The nose, lips, and rims of eyes should always be black.

===Height and weight===
Height at withers (American Kennel Club breed standard):
- Males: 44.5 to 50.8 cm
- Females: 39.4 to 45.7 cm

Weight:
- Males: 12–14 kg
- Females: 7.3–10 kg

==Temperament==
This breed is active, alert and lively. They need one or two long walks each day and will be fairly inactive indoors. This breed will not adapt well to a strictly kenneled living situation; they need a balance of outdoor exercise and indoor play time with the family.

Finnish Spitzes are considered to interact well with people and they are especially good with children. They are always ready to play with children but if ignored, they will usually walk away. As with all dogs, young children and dogs should always be supervised when together. It is an independent breed and will be attached to its family while remaining aloof with strangers. The Finnish Spitz tends to be protective; males have more domineering traits than females.

Most Finnish Spitzes get along well with other dogs in the house. They are bred as a hunting dog and thus are unreliable around small animals and pet birds, but on an individual basis may live well with cats, especially if they are raised with them.

===Barking===
The breed barks at anything perceived to be out of the ordinary. Barking is a major part of their hunting activities. In Finland, these dogs are prized for their barking abilities, which can range from short, sharp barks to many barks per minute that sound like a yodel. The Finnish Spitz can bark as many as 160 times per minute. In Scandinavia, a competition is held to find the "King of the Barkers." In Finland, their barking ability in the field must be proven before a conformation championship can be earned.
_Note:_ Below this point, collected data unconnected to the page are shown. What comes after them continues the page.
(** * Forum post formatting and the emoticon extension

    A shallow embedding of [post_formatter.py] and
    [formatters/mdx_emoticons.py].  Python strings are byte strings
    ([string] of the Standard Library); a [dict] is an association list in
    the order of insertion, and the order in which the interpreter lists
    its keys is a parameter; exceptions are values of [exn] carried by
    [result].

    The library functions the two modules call ([re.sub], [re.escape],
    [str.strip], [django.utils.html.escape], the [%] operator on strings,
    [markdown.Extension.getConfig]) are given as definitions named after
    them; the Markdown renderer itself stays a parameter. *)

From Stdlib Require Import String Ascii List Bool Arith Lia Permutation.
Import ListNotations.
Open Scope list_scope.
Open Scope string_scope.

(** ** Python string primitives *)

Module PyStr.

Definition LF : ascii := "010"%char.
Definition DQUOTE : ascii := "034"%char.

Definition chr (c : ascii) : string := String c "".

Definition nl : string := chr LF.

(** [sep.join(l)] *)
Fixpoint join (sep : string) (l : list string) : string :=
  match l with
  | [] => ""
  | [x] => x
  | x :: rest => x ++ sep ++ join sep rest
  end.

(** [s.split(sep)] for a one-character separator: never the empty list. *)
Fixpoint split (sep : ascii) (s : string) : list string :=
  match s with
  | "" => [""]
  | String c s' =>
      if Ascii.eqb c sep then "" :: split sep s'
      else match split sep s' with
           | [] => [chr c]
           | x :: rest => String c x :: rest
           end
  end.

(** [s.replace(old, new)] for a one-character [old]. *)
Fixpoint replace (old : ascii) (new : string) (s : string) : string :=
  match s with
  | "" => ""
  | String c s' =>
      (if Ascii.eqb c old then new else chr c) ++ replace old new s'
  end.

(** The characters [str.strip()] removes: space, tab, line feed, carriage
    return, vertical tab and form feed. *)
Definition isspace (c : ascii) : bool :=
  let n := nat_of_ascii c in
  Nat.eqb n 32 || (Nat.leb 9 n && Nat.leb n 13).

Fixpoint lstrip (s : string) : string :=
  match s with
  | "" => ""
  | String c s' => if isspace c then lstrip s' else s
  end.

Fixpoint rstrip (s : string) : string :=
  match s with
  | "" => ""
  | String c s' =>
      match rstrip s' with
      | "" => if isspace c then "" else chr c
      | r => String c r
      end
  end.

(** [s.strip()] *)
Definition strip (s : string) : string := rstrip (lstrip s).

Fixpoint all_chars (p : ascii -> bool) (s : string) : bool :=
  match s with
  | "" => true
  | String c s' => p c && all_chars p s'
  end.

Definition first_char (s : string) : option ascii :=
  match s with
  | "" => None
  | String c _ => Some c
  end.

Fixpoint last_char (s : string) : option ascii :=
  match s with
  | "" => None
  | String c "" => Some c
  | String _ s' => last_char s'
  end.

Fixpoint mem_char (c : ascii) (s : string) : bool :=
  match s with
  | "" => false
  | String d s' => Ascii.eqb c d || mem_char c s'
  end.

End PyStr.

(** ** post_formatter.py *)

Module PostFormatter.
Import PyStr.

(** [quote_post_re = re.compile(r'^', re.MULTILINE)]: the pattern matches
    the empty string at position [0] and at every position that follows a
    line feed.  [bol prev] tells whether it matches where the previous
    character is [prev] ([None] at position [0]). *)
Definition bol (prev : option ascii) : bool :=
  match prev with
  | None => true
  | Some c => Ascii.eqb c LF
  end.

(** [quote_post_re.sub(repl, s)], scanning [s] with the character before
    the current position in [prev]: every (empty) match is replaced by
    [repl], every character is copied, and the position after the last
    character is tried as well. *)
Fixpoint sub_from (repl : string) (prev : option ascii) (s : string) : string :=
  (if bol prev then repl else "") ++
  match s with
  | "" => ""
  | String c s' => String c (sub_from repl (Some c) s')
  end.

Definition quote_post_re_sub (repl : string) (s : string) : string :=
  sub_from repl None s.

(** [django.utils.html.escape]: five replacements, the ampersand first. *)
Definition escape (html : string) : string :=
  replace "'" "&#39;"
    (replace DQUOTE "&quot;"
       (replace ">" "&gt;"
          (replace "<" "&lt;"
             (replace "&" "&amp;" html)))).

(** The entity that stands for a character in entity-encoded text; the
    other characters stand for themselves. *)
Definition entity (c : ascii) : string :=
  if Ascii.eqb c "&" then "&amp;"
  else if Ascii.eqb c "<" then "&lt;"
  else if Ascii.eqb c ">" then "&gt;"
  else if Ascii.eqb c DQUOTE then "&quot;"
  else if Ascii.eqb c "'" then "&#39;"
  else chr c.

(** Entity encoding, character by character. *)
Fixpoint entity_encode (s : string) : string :=
  match s with
  | "" => ""
  | String c s' => entity c ++ entity_encode s'
  end.

(** The characters that open or close markup and attribute values. *)
Definition markup_char (c : ascii) : bool :=
  Ascii.eqb c "<" || Ascii.eqb c ">" || Ascii.eqb c DQUOTE || Ascii.eqb c "'".

(** The characters [escape] leaves as they are. *)
Definition plain_char (c : ascii) : bool :=
  negb (Ascii.eqb c "&" || markup_char c).

(** What [quote_post] reads of a post. *)
Record User := { username : string }.
(** * Shovel: output extraction, validation and batch scheduling

    A shallow embedding of the orchestration code of Shovel
    ([shovel/agent.py], [shovel/cli.py], [shovel/utils.py],
    [shovel/prompt.py]), the properties its specification states
    about it, and further properties of the code.

    Conventions of the embedding.
    - A Python [str] is a Rocq [string]; a character is a code point
      below 256.  On that alphabet [str.isspace], the [\s] class of [re]
      and case-insensitive matching of ASCII pattern letters are the
      functions written out in [PyStr].
    - A Python [dict] is an association list in insertion order with
      unique keys ([PyDict]); a JSON value is a [pyval].
    - A call that may raise returns an [outcome]; an exception is an
      instance of [Exception] or not, and a cancellation reaches a
      task where it waits for the agent's stream.  What the program
      does to files and processes is recorded, oldest first, in a
      [world]; what files and processes answer is given by a [Host].
    - The libraries [json] and [unidiff] are parameters ([JsonDecoder],
      [Unidiff]); the examples run with the decoder [Json] and the
      header reader [HeaderReader].
    - The tasks of a run are put one after the other in the order in
      which they complete.
    - The [logging] calls are diagnostics and are not part of the model;
      wall-clock readings ([time.time]) are left out of the log records.

    The file has four parts: the embedding, the vocabulary in which the
    properties are stated, sample inputs, and the properties: first
    those of the specification, then the further ones. *)

From Stdlib Require Import List String Ascii ZArith Lia Bool Arith PeanoNat Permutation.
Import ListNotations.
Local Open Scope string_scope.
Local Open Scope list_scope.
Local Open Scope nat_scope.

(* ================================================================== *)
(** ** Python strings *)

Module PyStr.

(** [str.isspace] on one character, which is also what [\s] matches
    for a [str] pattern: TAB..CR, FS..US, SPACE, NEL and NBSP. *)
Definition isspace (c : ascii) : bool :=
  let n := nat_of_ascii c in
  ((9 <=? n) && (n <=? 13)) || ((28 <=? n) && (n <=? 32))
  || (n =? 133) || (n =? 160).

(** Simple lower-casing of the ASCII letters. *)
Definition lower (c : ascii) : ascii :=
  let n := nat_of_ascii c in
  if (65 <=? n) && (n <=? 90) then ascii_of_nat (n + 32) else c.

Fixpoint lstrip (s : string) : string :=
  match s with
  | String c s' => if isspace c then lstrip s' else s
  | EmptyString => EmptyString
  end.

Fixpoint rstrip (s : string) : string :=
  match s with
  | EmptyString => EmptyString
  | String c s' =>
      match rstrip s' with
      | EmptyString => if isspace c then EmptyString else String c EmptyString
      | r => String c r
      end
  end.

(** [s.strip()] *)
Definition strip (s : string) : string := lstrip (rstrip s).

(** [s.startswith(p)] *)
Definition startswith (p s : string) : bool := String.prefix p s.

(** [s[n:]] for [n >= 0] *)
Fixpoint from (n : nat) (s : string) : string :=
  match n, s with
  | O, _ => s
  | S n', String _ s' => from n' s'
  | S _, EmptyString => EmptyString
  end.

(** [s[:n]] for [n >= 0] *)
Fixpoint upto (n : nat) (s : string) : string :=
  match n, s with
  | O, _ => EmptyString
  | S n', String c s' => String c (upto n' s')
  | S _, EmptyString => EmptyString
  end.

(** [s.endswith(p)] *)
Definition endswith (p s : string) : bool :=
  (String.length p <=? String.length s)
  && String.eqb (from (String.length s - String.length p) s) p.

(** [needle in hay] for two strings *)
Fixpoint contains (needle hay : string) : bool :=
  if String.prefix needle hay then true
  else match hay with
       | String _ hay' => contains needle hay'
       | EmptyString => false
       end.

(** [s.replace(a, b)] for a one-character [a] *)
Fixpoint replace_char (a : ascii) (b : string) (s : string) : string :=
  match s with
  | EmptyString => EmptyString
  | String c s' =>
      if Ascii.eqb c a then b ++ replace_char a b s'
      else String c (replace_char a b s')
  end%string.

(** [sep.join(parts)] *)
Fixpoint join (sep : string) (parts : list string) : string :=
  match parts with
  | [] => EmptyString
  | [p] => p
  | p :: ps => (p ++ sep ++ join sep ps)%string
  end.

(** The character at position [i], if any. *)
Fixpoint at_ (i : nat) (s : string) : option ascii :=
  match s, i with
  | EmptyString, _ => None
  | String c _, O => Some c
  | String _ s', S i' => at_ i' s'
  end.

(** [s.lower()] on the ASCII letters *)
Fixpoint lower_str (s : string) : string :=
  match s with
  | EmptyString => EmptyString
  | String c s' => String (lower c) (lower_str s')
  end.

(** Every character of [s] is white space. *)
Fixpoint all_space (s : string) : bool :=
  match s with
  | EmptyString => true
  | String c s' => isspace c && all_space s'
  end.

End PyStr.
When used as a hunting companion, the barking is a way to signal the hunter that the dog has located prey in the forest. They can be trained to reduce the amount of barking, although the barking does make them superb watchdogs.

===Training===
Finnish Spitzes are independent, strong-willed, intelligent dogs. They are best trained with a soft voice and touch. This breed will not respond well to harsh training methods. They should be trained with a light touch and positive reinforcement methods. With patience and calm yet firm handling, the Finnish Spitz can be a wonderful companion.

==Health==
The Finnish Spitz is typically a very healthy breed, with few general health concerns. However, breeders should be consulted to understand the prevalence of a specific disorder in this breed. Below is a short list of what is known to occur:
- Elbow dysplasia
- Epilepsy
Factors associated with idiopathic epilepsy in Finnish Spitz dogs are age (<4 years old), number of feeding times per day, exposure to extreme stressful situations (hunting), and sex. Epilepsy was more prevalent in male dogs than females. Dogs that had idiopathic epilepsy were found to have depressed, nervous, and desensitized character.
- Hip dysplasia
- Patellar luxation

Median lifespan is about 11.2 years.